- **STUDY MATERIAL**:

Definition cmd_call_answer : cmd_fn := fun params result =>
  c ← get_int_member params "call_id";
  match c with
  | None => mret (PJ_EINVAL, result)
  | Some call_id =>
      code ← get_int_member params "code";
      let code := to_unsigned (default 200 code) in
      match get_bool_member params "video" with
      | Some video => status_only (pjsocky_call_answer call_id code video) result
      | None =>
          '(status, offered) ← pjsocky_call_remote_offered_video call_id;
          match offered with
          | Some video =>
              if negb (ok status) then mret (status, result)
              else status_only (pjsocky_call_answer call_id code video) result
          | None => mret (status, result)
          end
      end
  end.

Definition cmd_config_set_ring_timeout : cmd_fn := fun params result =>
  c ← get_int_member params "seconds";
  match c with
  | None => mret (PJ_EINVAL, result)
  | Some seconds =>
      if seconds <? 0 then mret (PJ_EINVAL, result) else
      pjsocky_call_set_ring_timeout (to_unsigned seconds);;
      mret (PJ_SUCCESS, result)
  end.

Definition cmd_config_get_ring_timeout : cmd_fn := fun params result =>
  seconds ← pjsocky_call_get_ring_timeout;
  mret (PJ_SUCCESS, pjsocky_json_add_number result "seconds" (float_of_int seconds)).

Definition cmd_im_send : cmd_fn := fun params result =>
  match get_string_member params "to", get_string_member params "content" with
  | Some to, Some content =>
      let mime_type := default "text/plain" (get_string_member params "mime_type") in
      status_only (pjsocky_im_send to content mime_type) result
  | _, _ => mret (PJ_EINVAL, result)
  end.

Definition cmd_im_typing : cmd_fn := fun params result =>
  match get_string_member params "to", get_bool_member params "is_typing" with
  | Some to, Some is_typing => status_only (pjsocky_im_typing to is_typing) result
  | _, _ => mret (PJ_EINVAL, result)
  end.

Definition cmd_version_get : cmd_fn := fun params result =>
  mret (PJ_SUCCESS, pjsocky_version_fill result).

(** *** The command table *)
Definition CMD_TABLE : list (string * cmd_fn) :=
  [ ("ping", cmd_ping);
    ("version.get", cmd_version_get);
    ("status.get", cmd_status_get);
    ("account.configure", cmd_account_configure);
    ("account.register", cmd_account_register);
    ("account.unregister", cmd_account_unregister);
    ("account.remove", cmd_account_remove);
    ("device.list_audio", cmd_device_list_audio);
    ("device.list_video", cmd_device_list_video);
    ("device.set_audio", cmd_device_set_audio);
    ("device.set_video", cmd_device_set_video);
    ("call.dial", cmd_call_dial);
    ("call.hangup", cmd_call_hangup);
    ("call.hangup_all", cmd_call_hangup_all);
    ("call.get_info", cmd_call_get_info);
    ("call.answer", cmd_call_answer);
    ("config.set_ring_timeout", cmd_config_set_ring_timeout);
    ("config.get_ring_timeout", cmd_config_get_ring_timeout);
    ("im.send", cmd_im_send);
    ("im.typing", cmd_im_typing) ].
(** Steps over whatever a handler does to the state, to the results it
    returns. *)
Ltac results_step :=
  lazymatch goal with
  | |- results _ (mret _) => apply results_ret; simpl; auto 15 with extends_db
  | |- results _ (let '(_, _) := ?p in _) => destruct p
  | |- results _ (if ?b then _ else _) => destruct b
  | |- results _ (match ?x with _ => _ end) => destruct x
  | |- results _ (_ ≫= _) => apply results_then; intros ?
  | |- forall _, _ => intros ?
  end.
Ltac results_go := repeat (results_step; cbn beta iota zeta).

Section handlers.
Context `{!Env, !PjJson, !PjJsonLaws}.

Definition appends (fn : option jelem -> jelem -> C (pj_status * jelem)) : Prop :=
  forall params n cs e, extends n cs e ->
    results (fun r => extends n cs r.2) (fn params e).

Lemma appends_status_only (m : C pj_status) : appends (fun _ => status_only m).
Proof. intros params n cs e He. unfold status_only. results_go. Qed.

Lemma appends_add_rtp id type tx rx n cs e :
  extends n cs e -> results (extends n cs) (add_rtp_counters id type tx rx e).
Proof. intros He. unfold add_rtp_counters. results_go. Qed.

Lemma appends_status_get : appends cmd_status_get.
Proof.
  intros params n cs e He. unfold cmd_status_get. do 2 (apply results_then; intros ?).
  apply (results_bind _ (fun r => extends n cs r.2)); [results_go|].
  intros [st e'] He'. cbn [snd] in He'. results_go.
Qed.

Lemma appends_call_get_info : appends cmd_call_get_info.
Proof.
  intros params n cs e He. unfold cmd_call_get_info. apply results_then; intros [id|]; [|results_go].
  apply results_then; intros [st [info|]]; [|results_go]. destruct (negb (ok st)); [results_go|].
  destruct (active_media_flags _) as [ha hv]. cbv zeta.
  do 2 (apply (results_bind _ (extends n cs)); [apply appends_add_rtp; auto 15 with extends_db|intros ? ?]).
  results_go.
Qed.

Lemma appends_table : Forall (fun entry => appends entry.2) CMD_TABLE.
Proof.
  unfold CMD_TABLE. repeat apply Forall_cons_2; [..|by apply Forall_nil_2]; cbn [snd].
  all: first [apply appends_status_get | apply appends_call_get_info | idtac].
  all: intros params n cs e He.
  all: unfold cmd_ping, cmd_version_get, cmd_account_configure, cmd_account_register,
    cmd_account_unregister, cmd_account_remove, cmd_device_list_audio, cmd_device_list_video,
    cmd_device_set_audio, cmd_device_set_video, cmd_call_dial, cmd_call_hangup,
    cmd_call_hangup_all, cmd_call_answer, cmd_config_set_ring_timeout,
    cmd_config_get_ring_timeout, cmd_im_send, cmd_im_typing, status_only, add_devices,
    pjsocky_version_fill; results_go.
Qed.

Lemma find_cmd_appends name fn : find_cmd name = Some fn -> appends fn.
Proof.
  intros (entry & Hin)%find_in_table_In.
  exact (proj1 (Forall_forall _ _) appends_table (entry, fn) Hin).
Qed.

Lemma fail_spec id code message : fail id code message = error_response id code message.
Proof.
  unfold fail, error_response. rewrite elem_string_spec, !elem_obj_nil.
  autorewrite with jsonbuild. done.
Qed.
Lemma respond_ok_spec id result :
  respond_ok id (obj "result" result) = ok_response id result.
Proof.
  unfold respond_ok, ok_response. rewrite elem_string_spec, !elem_obj_nil.
  by autorewrite with jsonbuild.
Qed.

- **TASK TO CARRY OUT**:
Only these are to be transcribed: the line with "exact (proj1 (Forall_forall" and every line after it through the last line of the entries, each exactly.

- **ANSWER BOX**:
  exact (proj1 (Forall_forall _ _) appends_table (entry, fn) Hin).
Qed.

Lemma fail_spec id code message : fail id code message = error_response id code message.
Proof.
  unfold fail, error_response. rewrite elem_string_spec, !elem_obj_nil.
  autorewrite with jsonbuild. done.
Qed.
Lemma respond_ok_spec id result :
  respond_ok id (obj "result" result) = ok_response id result.
Proof.
  unfold respond_ok, ok_response. rewrite elem_string_spec, !elem_obj_nil.
  by autorewrite with jsonbuild.
Qed.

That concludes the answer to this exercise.